→ Assignment
Search the records for the word "exists" and report each line that has it.

→ Information
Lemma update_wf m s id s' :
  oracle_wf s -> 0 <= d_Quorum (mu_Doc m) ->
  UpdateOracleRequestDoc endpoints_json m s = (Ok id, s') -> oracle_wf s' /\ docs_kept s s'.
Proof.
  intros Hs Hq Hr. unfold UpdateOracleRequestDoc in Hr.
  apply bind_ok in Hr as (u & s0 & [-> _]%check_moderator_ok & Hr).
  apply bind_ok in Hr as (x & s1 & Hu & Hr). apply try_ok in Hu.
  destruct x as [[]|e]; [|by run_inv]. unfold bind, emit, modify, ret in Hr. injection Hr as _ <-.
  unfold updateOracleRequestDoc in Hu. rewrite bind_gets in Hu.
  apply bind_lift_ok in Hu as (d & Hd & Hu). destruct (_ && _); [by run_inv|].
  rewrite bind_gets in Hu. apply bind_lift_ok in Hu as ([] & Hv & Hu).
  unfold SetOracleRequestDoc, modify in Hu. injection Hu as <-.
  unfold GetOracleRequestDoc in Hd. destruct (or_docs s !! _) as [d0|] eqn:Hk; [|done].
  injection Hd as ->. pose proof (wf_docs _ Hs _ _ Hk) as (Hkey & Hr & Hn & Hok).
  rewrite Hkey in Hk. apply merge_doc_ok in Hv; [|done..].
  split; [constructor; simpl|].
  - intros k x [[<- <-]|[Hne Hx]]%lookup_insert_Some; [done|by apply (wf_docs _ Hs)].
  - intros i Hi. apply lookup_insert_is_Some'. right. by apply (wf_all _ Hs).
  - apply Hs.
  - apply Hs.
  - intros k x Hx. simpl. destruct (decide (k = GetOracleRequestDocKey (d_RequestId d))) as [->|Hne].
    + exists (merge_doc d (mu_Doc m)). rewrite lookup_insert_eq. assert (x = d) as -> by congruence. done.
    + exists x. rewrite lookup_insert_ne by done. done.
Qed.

...

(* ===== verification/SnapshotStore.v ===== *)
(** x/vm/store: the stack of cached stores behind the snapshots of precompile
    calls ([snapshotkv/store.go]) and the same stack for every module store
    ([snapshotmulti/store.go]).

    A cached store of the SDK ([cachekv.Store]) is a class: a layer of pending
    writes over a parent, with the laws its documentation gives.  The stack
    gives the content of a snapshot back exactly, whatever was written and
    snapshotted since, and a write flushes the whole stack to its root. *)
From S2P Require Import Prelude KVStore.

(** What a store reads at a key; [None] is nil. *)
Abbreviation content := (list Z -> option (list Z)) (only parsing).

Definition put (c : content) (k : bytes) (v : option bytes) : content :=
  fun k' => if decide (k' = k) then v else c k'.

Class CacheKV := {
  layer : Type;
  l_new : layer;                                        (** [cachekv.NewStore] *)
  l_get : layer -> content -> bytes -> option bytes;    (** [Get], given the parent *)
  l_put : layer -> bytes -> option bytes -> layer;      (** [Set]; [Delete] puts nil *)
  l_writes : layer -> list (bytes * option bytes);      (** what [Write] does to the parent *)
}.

==

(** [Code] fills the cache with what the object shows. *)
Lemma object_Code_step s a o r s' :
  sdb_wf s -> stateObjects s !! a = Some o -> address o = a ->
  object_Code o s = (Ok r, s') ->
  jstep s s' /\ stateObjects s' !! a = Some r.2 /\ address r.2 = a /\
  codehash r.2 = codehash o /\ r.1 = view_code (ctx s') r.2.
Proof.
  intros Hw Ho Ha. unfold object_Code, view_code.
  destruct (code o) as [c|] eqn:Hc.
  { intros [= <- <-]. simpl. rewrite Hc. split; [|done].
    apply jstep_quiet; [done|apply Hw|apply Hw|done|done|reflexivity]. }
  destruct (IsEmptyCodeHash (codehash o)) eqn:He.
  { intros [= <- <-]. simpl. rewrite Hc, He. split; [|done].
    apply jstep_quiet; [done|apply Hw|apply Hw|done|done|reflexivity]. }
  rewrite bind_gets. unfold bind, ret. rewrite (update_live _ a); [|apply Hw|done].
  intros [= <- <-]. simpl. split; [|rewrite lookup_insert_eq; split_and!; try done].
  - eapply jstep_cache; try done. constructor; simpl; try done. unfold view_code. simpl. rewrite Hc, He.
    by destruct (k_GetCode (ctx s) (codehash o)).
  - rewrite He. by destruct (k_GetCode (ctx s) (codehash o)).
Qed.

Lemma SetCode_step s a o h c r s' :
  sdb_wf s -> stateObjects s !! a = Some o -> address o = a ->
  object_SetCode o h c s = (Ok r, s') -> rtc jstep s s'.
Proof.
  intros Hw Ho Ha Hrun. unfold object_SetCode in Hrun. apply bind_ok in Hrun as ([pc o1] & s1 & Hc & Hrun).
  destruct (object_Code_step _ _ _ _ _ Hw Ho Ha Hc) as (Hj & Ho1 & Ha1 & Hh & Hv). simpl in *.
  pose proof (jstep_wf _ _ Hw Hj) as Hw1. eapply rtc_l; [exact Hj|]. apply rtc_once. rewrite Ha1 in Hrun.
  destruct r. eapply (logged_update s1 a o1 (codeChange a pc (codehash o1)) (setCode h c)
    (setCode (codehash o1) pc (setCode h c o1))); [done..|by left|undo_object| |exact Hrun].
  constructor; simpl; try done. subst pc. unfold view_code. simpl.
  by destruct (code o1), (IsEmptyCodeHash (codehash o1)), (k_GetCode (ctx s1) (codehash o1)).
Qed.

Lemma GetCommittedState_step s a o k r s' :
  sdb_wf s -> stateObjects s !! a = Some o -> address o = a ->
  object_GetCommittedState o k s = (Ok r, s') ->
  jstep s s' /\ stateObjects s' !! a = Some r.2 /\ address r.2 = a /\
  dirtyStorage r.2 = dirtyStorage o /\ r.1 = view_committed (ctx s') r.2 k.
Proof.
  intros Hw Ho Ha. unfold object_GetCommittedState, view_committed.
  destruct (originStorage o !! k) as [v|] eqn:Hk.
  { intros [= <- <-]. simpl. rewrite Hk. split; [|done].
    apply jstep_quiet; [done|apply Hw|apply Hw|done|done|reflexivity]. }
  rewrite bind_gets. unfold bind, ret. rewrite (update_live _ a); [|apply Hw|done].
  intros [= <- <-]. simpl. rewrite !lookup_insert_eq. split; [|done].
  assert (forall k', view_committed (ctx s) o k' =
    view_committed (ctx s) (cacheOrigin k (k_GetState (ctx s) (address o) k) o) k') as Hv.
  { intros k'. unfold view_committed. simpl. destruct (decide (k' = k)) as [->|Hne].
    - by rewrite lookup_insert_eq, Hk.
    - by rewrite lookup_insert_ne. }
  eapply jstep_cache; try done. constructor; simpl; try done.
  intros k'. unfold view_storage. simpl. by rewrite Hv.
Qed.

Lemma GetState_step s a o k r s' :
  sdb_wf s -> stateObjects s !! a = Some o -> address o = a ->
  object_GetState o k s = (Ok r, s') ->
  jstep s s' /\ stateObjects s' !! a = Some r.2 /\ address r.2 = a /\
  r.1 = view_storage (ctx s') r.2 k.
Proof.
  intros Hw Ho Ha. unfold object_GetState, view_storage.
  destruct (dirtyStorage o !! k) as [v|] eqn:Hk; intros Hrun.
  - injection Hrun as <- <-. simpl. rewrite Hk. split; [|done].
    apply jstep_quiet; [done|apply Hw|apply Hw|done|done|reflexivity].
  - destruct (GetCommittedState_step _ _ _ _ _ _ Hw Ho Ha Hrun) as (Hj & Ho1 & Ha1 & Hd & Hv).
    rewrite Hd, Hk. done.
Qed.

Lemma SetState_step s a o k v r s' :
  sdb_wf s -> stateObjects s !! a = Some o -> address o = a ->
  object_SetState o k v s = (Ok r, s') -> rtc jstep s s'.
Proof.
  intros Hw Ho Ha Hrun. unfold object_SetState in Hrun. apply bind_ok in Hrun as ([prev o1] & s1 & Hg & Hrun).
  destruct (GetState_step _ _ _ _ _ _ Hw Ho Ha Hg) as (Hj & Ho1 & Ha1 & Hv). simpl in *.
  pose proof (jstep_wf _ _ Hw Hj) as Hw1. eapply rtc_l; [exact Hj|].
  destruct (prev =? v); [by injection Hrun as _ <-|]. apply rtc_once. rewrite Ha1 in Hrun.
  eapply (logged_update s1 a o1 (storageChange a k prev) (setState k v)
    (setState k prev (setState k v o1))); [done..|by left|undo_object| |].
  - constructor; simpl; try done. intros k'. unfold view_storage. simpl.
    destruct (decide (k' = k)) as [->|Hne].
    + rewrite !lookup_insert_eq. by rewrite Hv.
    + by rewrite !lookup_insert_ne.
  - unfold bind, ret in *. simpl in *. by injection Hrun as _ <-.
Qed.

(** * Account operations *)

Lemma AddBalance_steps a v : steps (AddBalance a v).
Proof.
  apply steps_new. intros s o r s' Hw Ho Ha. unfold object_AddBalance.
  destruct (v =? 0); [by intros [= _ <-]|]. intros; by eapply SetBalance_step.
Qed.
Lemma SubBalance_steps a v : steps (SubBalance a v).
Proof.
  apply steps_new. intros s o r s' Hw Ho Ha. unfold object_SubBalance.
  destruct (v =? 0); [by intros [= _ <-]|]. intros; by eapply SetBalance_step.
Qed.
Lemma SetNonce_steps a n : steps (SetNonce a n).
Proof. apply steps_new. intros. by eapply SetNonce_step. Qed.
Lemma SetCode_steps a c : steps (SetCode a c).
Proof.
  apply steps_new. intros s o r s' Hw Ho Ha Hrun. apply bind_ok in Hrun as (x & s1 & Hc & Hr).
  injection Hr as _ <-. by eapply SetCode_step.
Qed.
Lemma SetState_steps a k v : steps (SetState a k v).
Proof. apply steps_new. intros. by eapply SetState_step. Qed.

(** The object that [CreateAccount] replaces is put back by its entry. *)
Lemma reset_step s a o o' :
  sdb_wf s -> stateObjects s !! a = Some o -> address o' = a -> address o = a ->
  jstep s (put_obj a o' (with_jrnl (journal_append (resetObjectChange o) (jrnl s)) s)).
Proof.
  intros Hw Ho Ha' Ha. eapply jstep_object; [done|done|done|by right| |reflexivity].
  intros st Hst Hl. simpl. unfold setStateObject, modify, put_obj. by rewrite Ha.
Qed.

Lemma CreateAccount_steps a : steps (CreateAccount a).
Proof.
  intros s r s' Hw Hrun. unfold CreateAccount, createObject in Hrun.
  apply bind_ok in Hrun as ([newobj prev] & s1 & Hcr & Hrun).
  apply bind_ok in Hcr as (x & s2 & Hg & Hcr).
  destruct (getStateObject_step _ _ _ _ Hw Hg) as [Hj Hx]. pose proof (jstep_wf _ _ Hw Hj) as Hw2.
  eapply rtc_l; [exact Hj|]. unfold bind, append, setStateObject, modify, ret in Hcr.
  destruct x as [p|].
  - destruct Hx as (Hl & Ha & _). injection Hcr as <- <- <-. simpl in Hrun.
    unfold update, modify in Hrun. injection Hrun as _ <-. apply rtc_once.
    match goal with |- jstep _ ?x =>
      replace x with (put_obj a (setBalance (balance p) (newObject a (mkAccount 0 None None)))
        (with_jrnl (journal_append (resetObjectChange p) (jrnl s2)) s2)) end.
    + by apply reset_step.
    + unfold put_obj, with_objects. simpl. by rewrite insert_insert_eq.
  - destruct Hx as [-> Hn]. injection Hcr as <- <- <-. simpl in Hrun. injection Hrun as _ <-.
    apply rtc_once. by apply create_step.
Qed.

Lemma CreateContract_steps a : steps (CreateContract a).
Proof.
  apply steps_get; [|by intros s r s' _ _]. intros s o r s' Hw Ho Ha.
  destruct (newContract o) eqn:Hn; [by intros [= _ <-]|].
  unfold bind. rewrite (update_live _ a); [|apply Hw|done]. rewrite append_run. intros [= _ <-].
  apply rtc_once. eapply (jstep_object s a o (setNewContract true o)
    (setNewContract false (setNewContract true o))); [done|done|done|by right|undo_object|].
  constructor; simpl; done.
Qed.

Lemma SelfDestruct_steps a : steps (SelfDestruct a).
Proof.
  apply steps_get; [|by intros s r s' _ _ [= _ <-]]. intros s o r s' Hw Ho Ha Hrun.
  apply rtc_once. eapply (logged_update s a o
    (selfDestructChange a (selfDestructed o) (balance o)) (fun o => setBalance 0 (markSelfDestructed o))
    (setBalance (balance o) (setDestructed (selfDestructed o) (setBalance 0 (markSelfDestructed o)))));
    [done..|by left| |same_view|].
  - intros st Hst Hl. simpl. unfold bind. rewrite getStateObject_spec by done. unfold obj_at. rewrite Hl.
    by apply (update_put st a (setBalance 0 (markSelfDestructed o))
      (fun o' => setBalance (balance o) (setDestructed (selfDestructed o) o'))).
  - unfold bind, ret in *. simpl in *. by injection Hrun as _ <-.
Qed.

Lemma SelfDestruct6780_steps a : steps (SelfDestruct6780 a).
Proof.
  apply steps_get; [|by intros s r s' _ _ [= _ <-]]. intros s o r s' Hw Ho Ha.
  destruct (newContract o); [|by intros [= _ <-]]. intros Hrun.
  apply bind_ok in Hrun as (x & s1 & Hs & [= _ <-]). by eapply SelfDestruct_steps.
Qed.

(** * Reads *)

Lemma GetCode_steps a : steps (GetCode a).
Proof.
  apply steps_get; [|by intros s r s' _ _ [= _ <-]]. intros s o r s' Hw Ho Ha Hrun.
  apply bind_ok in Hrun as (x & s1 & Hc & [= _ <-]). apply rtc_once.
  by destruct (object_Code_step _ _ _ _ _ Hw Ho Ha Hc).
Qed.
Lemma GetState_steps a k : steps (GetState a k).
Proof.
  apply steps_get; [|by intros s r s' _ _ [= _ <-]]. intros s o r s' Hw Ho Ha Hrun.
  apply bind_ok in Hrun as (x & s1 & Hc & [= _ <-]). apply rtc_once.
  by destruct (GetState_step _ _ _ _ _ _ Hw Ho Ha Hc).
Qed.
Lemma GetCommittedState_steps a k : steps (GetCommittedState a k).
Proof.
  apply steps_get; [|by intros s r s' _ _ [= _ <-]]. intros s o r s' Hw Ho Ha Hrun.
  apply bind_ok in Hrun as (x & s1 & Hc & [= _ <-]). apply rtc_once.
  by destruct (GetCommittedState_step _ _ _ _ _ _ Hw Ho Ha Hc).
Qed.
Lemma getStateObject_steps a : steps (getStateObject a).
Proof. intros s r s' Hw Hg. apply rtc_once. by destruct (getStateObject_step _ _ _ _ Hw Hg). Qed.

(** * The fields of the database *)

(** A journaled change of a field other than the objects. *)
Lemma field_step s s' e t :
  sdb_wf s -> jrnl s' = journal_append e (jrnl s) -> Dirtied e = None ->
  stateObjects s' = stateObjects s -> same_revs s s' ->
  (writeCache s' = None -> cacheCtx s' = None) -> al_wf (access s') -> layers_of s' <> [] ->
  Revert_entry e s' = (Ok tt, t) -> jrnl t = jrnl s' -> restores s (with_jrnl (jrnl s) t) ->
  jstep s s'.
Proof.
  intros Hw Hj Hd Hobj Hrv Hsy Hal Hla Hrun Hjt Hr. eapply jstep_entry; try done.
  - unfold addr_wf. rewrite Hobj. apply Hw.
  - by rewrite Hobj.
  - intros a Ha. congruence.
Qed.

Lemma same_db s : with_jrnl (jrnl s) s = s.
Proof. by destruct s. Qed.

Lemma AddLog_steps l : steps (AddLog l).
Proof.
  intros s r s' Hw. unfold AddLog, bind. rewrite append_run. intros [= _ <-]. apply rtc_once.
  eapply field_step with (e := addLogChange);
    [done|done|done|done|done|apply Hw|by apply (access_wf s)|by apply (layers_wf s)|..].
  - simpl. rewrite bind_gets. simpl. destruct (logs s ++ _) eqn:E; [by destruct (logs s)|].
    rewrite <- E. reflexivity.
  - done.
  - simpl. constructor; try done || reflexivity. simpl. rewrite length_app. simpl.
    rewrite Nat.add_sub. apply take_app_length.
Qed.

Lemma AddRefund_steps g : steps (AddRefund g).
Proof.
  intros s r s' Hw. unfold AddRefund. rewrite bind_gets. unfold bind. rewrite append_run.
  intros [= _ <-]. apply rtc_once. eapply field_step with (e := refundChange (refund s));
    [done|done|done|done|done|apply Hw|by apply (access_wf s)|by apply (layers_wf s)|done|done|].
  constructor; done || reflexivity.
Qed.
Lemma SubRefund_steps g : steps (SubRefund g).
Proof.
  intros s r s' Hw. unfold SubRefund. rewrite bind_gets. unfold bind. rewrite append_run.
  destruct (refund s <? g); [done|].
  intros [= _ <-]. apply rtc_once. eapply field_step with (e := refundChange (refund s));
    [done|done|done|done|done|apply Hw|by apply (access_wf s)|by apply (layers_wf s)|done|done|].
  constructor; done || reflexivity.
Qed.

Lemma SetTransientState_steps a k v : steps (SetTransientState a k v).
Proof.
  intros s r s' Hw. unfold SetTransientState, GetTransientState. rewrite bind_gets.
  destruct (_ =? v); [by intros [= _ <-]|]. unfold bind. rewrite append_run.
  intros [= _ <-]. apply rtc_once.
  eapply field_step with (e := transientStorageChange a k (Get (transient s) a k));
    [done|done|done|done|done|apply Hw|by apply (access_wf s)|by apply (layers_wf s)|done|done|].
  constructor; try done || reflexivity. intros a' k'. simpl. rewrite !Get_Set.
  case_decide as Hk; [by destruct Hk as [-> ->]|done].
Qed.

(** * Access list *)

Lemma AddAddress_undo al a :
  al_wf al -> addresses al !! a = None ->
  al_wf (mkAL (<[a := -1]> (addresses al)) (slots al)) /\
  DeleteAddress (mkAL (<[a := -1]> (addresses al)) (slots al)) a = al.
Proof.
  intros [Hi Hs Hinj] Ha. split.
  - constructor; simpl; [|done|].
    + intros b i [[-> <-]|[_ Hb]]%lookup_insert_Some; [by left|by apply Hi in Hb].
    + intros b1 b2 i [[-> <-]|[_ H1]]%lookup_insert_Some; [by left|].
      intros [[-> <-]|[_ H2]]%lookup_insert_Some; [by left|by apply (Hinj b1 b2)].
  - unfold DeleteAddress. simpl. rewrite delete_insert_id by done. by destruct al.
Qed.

→ Exercise result
    + exists (merge_doc d (mu_Doc m)). rewrite lookup_insert_eq. assert (x = d) as -> by congruence. done.
    + exists x. rewrite lookup_insert_ne by done. done.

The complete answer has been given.